Child labour has risen sharply in Gaza, where youngsters have become breadwinners for families feeling the burden of the Palestinian enclave's 43 percent unemployment rate.
According to the Palestinian Bureau of Statistics, the number of working children between the ages of 10 and 17 has doubled to 9,700 in the territory in the past five years.
The bureau said 2,900 of those children are below the legal employment age of 15. Economists in the narrow coastal strip, home to 1.9 million Palestinians, estimate the real number of underage workers could be twice as high.
"Some people are living like kings and many others like us are hardly finding anything to eat," said 10-year-old Mohammed, who sells potato chips on the street and began working after his father, a construction labourer, lost his job.
The increase in Gaza goes against trends. The International Labour Organization says the worldwide number of children in labour has fallen by a third since 2000, from 246 million to 168 million, with more than a fifth in sub-Saharan Africa.
At one garage in downtown Gaza, 16-year-old Mahmoud Yazji and another boy, aged 12, work nine hours a day. Mahmoud said he earns the equivalent of $13 a week; the younger boy takes home half of that.
"My father makes 1,000 shekels [$258] a month. It disappears in a few days and we struggle for the rest of the month," Mahmoud said.
Haitham Khzaiq, 16, quit school six months ago to sell candy apples. He works a half-day, seven days a week, and said he earns a total of 20 shekels ($5).
"We are five brothers and eight sisters. I am the oldest son and I had to work because my father is unemployed," he said. "I don't earn enough but it is better than nothing and it is better than begging people for money."
A Dutch-funded organisation, El-Wedad Society for Community Rehabilitation, has been running a project for three years aimed at convincing families in Gaza of the importance of returning working children to the classroom.

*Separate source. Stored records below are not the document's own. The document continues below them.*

(** C30. A nested object that is [undefined] or [null] in the data is
    replaced by an object: its entry defines an object whose only
    properties are the ones named after the JSON leaves and the objects of
    its shape.  The absence of the object is not propagated. *)
Theorem evalEntries_null_object (t : Transformer) (fs : list (string * FieldValue))
  (env : gmap string Value) (base : Path) (optional : bool) (field : string) (o : Value)
  (ps : gmap string Value) :
  evalPath env base = Normal o ->
  optional = true \/ nullish o = false ->
  isArray field = false ->
  nullish (peek o (fieldNameOf field)) = true ->
  exists ps',
    evalEntries env (entryOf t base optional field (Object fs)) ps =
      Normal (<[fieldNameOf field := VObject ps']> ps) /\
    forall k, k ∉ overridden fs -> ps' !! k = None.
Proof.
  intros Hb Hok Harr Hnull.
  rewrite (evalEntries_entryOf _ _ _ _ _ _ o) by done.
  rewrite transformEntryValue_Object, Harr. unfold transformObject.
  destruct (transformProperties_normal t fs (peek o (fieldNameOf field)))
    with (ps := ownProperties (peek o (fieldNameOf field))) as [ps' Hps'].
  { eapply Forall_forall. intros kv _. apply transformEntryValue_nullish.
    by rewrite peek_nullish. }
  rewrite Hps'. simpl. exists ps'. split; [done |].
  intros k Hk. rewrite (transformProperties_lookup_other _ _ _ _ Hk _ _ Hps').
  by destruct (peek o (fieldNameOf field)).
Qed.

(** ** The input transformer *)

(** The entries of a variable read their fields by a plain access: on a
    variable that is [undefined] or [null] each of them throws. *)
Lemma evalPath_variable_throws (variables : Value) (field name : string) :
  nullish (peek variables field) = true ->
  evalPath {["variables" := variables]}
    (PMember (PMember (PVar "variables") false field) false name) =
  Throw (TypeError "Cannot read properties of undefined").
Proof.
  intros H. cbn [evalPath]. unfold evalVar. rewrite lookup_singleton_eq; simpl.
  destruct (nullish variables) eqn:Hv.
  - by destruct variables.
  - rewrite member_peek by auto. simpl. by destruct (peek variables field).
Qed.

Lemma evalEntry_entryOf_throws (t : Transformer) (env : gmap string Value) (base : Path)
  (field : string) (shape : FieldValue) (err : JsError) :
  (forall name, evalPath env (PMember base false name) = Throw err) ->
  Forall (fun e => evalEntry env e = Throw err) (entryOf t base false field shape).
Proof.
  intros H. destruct shape as [ty|fs]; cbn [entryOf].
  - destruct (String.eqb ty AWSJSON); repeat constructor. cbn [evalEntry]. by rewrite H.
  - destruct (isArray field); repeat constructor.
    + rewrite evalEntry_mapped. by rewrite H.
    + rewrite evalEntry_nested. by rewrite H.
Qed.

"We are very worried. We feel children's rights are being trampled on," said Naeem al-Ghalban, who heads the society.
Last year the World Bank said in a report that Gaza's GDP would have been four times higher if not for conflicts and restrictions.
Israel and Egypt imposed the blockade on Gaza after Hamas seized the territory from forces loyal to the Western-backed Palestinian President Mahmoud Abbas, critics argue the blockade amounts to collective punishment.
Gaza's economy was badly hurt as a result of the fighting with Israel, especially the agriculture, construction, manufacturing and electricity sectors.
In July and August 2014, Israel launched the 51-day "Operation Protective Edge" in Gaza Strip and killed more than 2,100 people - mostly women and children - and injured another 11,000.